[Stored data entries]
□ □ □
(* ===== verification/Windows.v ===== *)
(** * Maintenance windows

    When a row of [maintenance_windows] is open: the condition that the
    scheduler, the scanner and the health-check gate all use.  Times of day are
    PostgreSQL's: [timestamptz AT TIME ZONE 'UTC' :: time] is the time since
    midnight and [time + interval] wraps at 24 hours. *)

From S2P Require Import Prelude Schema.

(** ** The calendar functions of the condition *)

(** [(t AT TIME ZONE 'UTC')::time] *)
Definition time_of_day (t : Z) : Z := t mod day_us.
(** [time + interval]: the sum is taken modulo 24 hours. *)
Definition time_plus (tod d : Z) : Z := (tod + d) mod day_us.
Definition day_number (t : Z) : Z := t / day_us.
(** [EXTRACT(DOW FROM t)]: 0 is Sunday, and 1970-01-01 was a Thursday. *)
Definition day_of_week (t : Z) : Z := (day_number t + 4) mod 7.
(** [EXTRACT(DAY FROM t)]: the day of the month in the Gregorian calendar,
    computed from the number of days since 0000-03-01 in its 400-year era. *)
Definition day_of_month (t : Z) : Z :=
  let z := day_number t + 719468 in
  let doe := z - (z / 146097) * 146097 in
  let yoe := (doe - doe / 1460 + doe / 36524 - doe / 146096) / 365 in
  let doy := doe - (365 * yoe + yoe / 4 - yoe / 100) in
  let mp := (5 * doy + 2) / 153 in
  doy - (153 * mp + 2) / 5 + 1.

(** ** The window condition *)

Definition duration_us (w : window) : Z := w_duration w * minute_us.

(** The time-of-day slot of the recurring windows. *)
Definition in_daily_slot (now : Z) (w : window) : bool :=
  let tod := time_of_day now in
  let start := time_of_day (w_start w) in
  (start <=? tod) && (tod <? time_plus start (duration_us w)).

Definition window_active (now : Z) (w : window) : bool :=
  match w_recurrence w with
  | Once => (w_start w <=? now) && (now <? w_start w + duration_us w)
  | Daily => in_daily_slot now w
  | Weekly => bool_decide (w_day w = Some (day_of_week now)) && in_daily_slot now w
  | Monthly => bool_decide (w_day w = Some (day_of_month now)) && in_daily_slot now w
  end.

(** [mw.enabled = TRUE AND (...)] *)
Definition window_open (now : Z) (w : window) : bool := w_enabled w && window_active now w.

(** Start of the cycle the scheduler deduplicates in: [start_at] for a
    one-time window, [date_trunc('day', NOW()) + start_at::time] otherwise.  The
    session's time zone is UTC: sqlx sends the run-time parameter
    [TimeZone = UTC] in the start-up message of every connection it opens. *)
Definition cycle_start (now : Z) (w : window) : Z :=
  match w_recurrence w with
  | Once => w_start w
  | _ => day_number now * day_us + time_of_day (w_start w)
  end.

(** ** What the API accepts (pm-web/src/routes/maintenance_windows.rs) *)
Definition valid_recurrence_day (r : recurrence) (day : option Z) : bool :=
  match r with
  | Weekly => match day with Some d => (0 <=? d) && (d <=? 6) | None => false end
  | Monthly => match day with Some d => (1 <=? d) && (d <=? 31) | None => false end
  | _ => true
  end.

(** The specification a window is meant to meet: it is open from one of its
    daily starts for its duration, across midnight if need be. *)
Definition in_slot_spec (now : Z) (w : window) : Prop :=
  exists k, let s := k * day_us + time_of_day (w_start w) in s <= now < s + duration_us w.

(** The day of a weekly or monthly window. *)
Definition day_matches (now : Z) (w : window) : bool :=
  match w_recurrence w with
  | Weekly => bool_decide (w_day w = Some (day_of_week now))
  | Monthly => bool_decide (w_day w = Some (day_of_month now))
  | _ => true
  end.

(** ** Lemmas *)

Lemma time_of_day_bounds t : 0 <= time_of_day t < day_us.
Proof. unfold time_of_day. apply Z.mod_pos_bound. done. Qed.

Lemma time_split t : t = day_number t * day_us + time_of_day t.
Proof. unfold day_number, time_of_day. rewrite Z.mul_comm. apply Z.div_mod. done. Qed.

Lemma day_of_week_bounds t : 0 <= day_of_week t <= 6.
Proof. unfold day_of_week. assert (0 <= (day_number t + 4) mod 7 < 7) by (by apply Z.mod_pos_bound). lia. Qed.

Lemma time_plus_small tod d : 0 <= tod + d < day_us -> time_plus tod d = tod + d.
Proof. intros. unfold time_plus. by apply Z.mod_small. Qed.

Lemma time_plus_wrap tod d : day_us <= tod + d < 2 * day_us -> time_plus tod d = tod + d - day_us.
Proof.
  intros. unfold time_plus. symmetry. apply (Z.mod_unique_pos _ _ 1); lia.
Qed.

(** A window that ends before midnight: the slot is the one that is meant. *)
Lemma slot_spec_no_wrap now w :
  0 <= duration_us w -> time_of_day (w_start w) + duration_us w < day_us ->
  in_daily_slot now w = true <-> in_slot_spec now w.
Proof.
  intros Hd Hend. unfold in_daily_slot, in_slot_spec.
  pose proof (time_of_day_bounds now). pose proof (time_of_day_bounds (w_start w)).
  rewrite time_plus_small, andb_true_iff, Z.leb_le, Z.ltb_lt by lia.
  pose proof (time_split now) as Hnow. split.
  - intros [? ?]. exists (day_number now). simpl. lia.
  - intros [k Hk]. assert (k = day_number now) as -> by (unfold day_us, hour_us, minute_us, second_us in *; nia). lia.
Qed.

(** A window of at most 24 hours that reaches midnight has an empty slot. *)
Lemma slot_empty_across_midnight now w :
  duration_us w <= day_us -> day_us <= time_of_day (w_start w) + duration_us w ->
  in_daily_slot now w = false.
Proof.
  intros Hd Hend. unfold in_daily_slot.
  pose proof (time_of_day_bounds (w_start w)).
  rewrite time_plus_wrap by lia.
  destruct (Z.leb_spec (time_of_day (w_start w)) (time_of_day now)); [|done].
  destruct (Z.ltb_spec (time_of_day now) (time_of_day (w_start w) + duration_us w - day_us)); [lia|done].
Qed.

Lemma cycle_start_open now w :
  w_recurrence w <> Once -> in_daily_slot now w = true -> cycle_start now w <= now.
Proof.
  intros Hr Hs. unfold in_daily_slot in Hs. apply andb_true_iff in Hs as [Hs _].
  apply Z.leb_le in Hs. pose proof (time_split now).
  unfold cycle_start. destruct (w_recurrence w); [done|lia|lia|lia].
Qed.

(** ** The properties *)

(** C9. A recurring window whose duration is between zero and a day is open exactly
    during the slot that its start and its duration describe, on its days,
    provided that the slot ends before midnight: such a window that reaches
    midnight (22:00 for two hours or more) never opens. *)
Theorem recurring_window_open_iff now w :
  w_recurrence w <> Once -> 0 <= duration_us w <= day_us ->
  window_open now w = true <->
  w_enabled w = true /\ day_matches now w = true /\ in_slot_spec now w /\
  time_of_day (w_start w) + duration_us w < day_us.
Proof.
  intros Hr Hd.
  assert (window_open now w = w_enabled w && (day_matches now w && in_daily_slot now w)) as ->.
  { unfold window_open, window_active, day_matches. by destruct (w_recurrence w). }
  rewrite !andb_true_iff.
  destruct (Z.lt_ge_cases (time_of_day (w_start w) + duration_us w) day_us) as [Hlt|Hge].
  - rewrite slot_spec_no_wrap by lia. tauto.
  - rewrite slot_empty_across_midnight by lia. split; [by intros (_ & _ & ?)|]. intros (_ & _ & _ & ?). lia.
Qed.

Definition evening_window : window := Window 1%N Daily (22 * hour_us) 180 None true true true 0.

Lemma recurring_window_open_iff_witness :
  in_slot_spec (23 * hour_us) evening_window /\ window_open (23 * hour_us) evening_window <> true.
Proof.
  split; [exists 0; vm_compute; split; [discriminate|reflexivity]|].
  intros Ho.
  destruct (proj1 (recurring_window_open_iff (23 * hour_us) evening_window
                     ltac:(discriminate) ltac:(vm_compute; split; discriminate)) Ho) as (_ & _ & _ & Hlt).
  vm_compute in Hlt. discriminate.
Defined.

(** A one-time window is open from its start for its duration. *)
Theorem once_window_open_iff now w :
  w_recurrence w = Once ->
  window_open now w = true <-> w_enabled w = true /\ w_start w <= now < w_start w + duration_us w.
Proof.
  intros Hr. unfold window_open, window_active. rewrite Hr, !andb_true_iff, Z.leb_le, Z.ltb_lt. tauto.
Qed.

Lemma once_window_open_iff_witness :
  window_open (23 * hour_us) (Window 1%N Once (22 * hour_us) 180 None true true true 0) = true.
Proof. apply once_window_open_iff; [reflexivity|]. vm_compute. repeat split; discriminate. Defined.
□ □ □
WHAT THE TASK REQUIRES:
Please give back, exactly as it stands above, the stretch from the line with "time_of_day (w_start w) + duration_us w < day_us." through the line with "- rewrite slot_spec_no_wrap by lia. tauto.", and no line outside it.

TASK RESULT:
  time_of_day (w_start w) + duration_us w < day_us.
Proof.
  intros Hr Hd.
  assert (window_open now w = w_enabled w && (day_matches now w && in_daily_slot now w)) as ->.
  { unfold window_open, window_active, day_matches. by destruct (w_recurrence w). }
  rewrite !andb_true_iff.
  destruct (Z.lt_ge_cases (time_of_day (w_start w) + duration_us w) day_us) as [Hlt|Hge].
  - rewrite slot_spec_no_wrap by lia. tauto.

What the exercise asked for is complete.